**Exercise details**
For each line in the data below that holds "JsonText", return a copy.

**Material for the task**
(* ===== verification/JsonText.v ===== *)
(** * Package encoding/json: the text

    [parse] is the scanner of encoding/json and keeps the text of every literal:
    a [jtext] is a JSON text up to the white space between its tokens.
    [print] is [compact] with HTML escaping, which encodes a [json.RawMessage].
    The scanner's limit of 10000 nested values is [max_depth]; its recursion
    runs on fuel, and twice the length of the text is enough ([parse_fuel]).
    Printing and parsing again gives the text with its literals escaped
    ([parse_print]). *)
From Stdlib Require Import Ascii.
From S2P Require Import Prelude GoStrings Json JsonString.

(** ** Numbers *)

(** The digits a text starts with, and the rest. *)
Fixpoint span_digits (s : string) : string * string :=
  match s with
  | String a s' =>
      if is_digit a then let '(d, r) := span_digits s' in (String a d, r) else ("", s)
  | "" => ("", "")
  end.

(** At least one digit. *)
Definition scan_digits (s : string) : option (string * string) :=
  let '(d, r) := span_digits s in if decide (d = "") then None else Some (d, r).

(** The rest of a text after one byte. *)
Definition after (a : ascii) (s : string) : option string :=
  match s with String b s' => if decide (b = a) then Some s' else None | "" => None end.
---
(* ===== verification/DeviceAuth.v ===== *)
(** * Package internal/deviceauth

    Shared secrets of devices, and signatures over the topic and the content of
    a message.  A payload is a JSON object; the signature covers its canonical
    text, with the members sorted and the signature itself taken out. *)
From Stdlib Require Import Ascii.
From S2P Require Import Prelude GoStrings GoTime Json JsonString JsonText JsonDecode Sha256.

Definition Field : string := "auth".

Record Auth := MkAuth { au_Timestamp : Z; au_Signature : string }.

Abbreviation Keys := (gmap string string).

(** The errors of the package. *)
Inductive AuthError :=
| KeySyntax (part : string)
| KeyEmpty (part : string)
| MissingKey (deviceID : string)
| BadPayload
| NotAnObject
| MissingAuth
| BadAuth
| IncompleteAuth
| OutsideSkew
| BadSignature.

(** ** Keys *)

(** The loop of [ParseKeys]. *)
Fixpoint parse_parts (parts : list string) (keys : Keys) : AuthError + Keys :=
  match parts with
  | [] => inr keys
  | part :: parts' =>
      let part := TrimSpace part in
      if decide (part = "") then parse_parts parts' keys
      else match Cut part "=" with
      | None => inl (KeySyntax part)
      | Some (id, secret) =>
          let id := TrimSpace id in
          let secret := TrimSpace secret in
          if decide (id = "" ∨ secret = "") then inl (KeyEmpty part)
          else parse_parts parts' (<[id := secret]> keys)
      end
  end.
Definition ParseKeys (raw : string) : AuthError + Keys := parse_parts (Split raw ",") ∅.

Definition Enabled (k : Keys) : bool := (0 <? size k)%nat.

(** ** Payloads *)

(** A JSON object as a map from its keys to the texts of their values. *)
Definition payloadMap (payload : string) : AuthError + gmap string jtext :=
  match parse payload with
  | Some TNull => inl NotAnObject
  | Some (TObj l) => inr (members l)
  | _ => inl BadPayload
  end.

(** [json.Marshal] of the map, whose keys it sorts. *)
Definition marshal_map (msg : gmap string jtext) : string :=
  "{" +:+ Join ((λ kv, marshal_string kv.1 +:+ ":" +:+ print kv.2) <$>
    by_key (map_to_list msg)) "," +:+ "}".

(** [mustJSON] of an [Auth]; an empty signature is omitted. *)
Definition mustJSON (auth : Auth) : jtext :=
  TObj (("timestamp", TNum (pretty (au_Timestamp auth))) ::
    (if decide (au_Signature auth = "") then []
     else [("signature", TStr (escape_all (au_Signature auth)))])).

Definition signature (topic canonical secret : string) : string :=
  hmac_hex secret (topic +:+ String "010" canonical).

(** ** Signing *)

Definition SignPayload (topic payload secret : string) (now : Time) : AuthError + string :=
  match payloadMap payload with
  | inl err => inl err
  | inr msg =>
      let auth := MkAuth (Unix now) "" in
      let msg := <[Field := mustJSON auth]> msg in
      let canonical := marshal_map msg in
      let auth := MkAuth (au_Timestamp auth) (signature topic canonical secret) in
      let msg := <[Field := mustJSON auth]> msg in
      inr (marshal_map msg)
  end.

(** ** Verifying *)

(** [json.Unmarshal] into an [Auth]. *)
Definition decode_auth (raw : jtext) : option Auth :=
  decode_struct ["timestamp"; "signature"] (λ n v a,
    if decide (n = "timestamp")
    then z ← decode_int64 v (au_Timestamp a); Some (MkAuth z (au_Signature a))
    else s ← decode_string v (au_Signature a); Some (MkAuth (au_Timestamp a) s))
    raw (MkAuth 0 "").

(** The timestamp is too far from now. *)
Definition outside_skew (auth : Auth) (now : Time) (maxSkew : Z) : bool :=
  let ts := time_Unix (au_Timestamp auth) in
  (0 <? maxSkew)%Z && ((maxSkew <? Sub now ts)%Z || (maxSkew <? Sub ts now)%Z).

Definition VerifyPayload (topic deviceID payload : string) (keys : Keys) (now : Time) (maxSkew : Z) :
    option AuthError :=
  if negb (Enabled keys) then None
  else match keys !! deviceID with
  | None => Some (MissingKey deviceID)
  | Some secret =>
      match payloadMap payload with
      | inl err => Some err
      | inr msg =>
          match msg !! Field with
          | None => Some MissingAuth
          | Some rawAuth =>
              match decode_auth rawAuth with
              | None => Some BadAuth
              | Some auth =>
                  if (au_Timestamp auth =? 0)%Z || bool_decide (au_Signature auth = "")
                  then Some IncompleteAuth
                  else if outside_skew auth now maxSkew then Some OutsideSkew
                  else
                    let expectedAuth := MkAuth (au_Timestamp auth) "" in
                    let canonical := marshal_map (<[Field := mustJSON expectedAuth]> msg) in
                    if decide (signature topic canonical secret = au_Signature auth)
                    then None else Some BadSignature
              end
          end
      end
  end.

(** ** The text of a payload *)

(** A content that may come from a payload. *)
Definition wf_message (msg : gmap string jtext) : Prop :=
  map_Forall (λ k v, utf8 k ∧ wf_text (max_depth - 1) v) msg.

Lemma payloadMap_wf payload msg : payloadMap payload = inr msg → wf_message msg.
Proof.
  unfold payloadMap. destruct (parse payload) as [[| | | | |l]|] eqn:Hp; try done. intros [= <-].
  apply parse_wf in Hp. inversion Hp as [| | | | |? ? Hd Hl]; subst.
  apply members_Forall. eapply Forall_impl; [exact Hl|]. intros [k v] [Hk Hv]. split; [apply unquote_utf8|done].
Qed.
==
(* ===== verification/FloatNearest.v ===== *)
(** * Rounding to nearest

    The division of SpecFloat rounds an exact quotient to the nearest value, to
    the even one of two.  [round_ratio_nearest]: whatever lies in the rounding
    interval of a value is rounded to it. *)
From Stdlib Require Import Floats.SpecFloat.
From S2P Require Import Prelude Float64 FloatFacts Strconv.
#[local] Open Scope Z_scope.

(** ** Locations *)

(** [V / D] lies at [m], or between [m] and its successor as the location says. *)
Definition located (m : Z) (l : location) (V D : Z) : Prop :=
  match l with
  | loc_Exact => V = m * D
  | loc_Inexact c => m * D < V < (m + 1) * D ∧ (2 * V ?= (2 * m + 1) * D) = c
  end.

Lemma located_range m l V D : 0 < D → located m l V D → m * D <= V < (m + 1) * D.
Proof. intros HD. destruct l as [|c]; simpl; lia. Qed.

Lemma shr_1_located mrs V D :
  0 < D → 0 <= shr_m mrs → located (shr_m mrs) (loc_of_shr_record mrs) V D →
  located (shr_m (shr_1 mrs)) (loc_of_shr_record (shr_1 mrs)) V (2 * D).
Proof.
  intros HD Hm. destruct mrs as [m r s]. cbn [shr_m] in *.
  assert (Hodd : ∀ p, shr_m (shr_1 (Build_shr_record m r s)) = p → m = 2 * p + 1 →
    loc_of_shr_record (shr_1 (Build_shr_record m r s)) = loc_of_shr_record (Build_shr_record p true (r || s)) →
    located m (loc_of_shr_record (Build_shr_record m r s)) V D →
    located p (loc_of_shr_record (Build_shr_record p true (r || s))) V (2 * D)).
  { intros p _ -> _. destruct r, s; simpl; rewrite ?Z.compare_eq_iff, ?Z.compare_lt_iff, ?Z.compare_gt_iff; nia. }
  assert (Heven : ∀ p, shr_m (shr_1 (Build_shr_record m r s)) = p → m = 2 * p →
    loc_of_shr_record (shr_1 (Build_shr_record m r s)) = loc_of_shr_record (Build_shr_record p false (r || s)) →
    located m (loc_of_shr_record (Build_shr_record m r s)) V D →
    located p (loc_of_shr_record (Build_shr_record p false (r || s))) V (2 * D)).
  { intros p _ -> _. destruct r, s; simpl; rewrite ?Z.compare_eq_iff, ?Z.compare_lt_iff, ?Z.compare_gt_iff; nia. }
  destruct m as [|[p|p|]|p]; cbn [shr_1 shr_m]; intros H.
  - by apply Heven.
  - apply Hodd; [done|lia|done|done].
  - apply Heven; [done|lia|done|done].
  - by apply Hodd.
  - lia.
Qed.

**Exercise answer**
(* ===== verification/JsonText.v ===== *)
From S2P Require Import Prelude GoStrings GoTime Json JsonString JsonText JsonDecode Sha256.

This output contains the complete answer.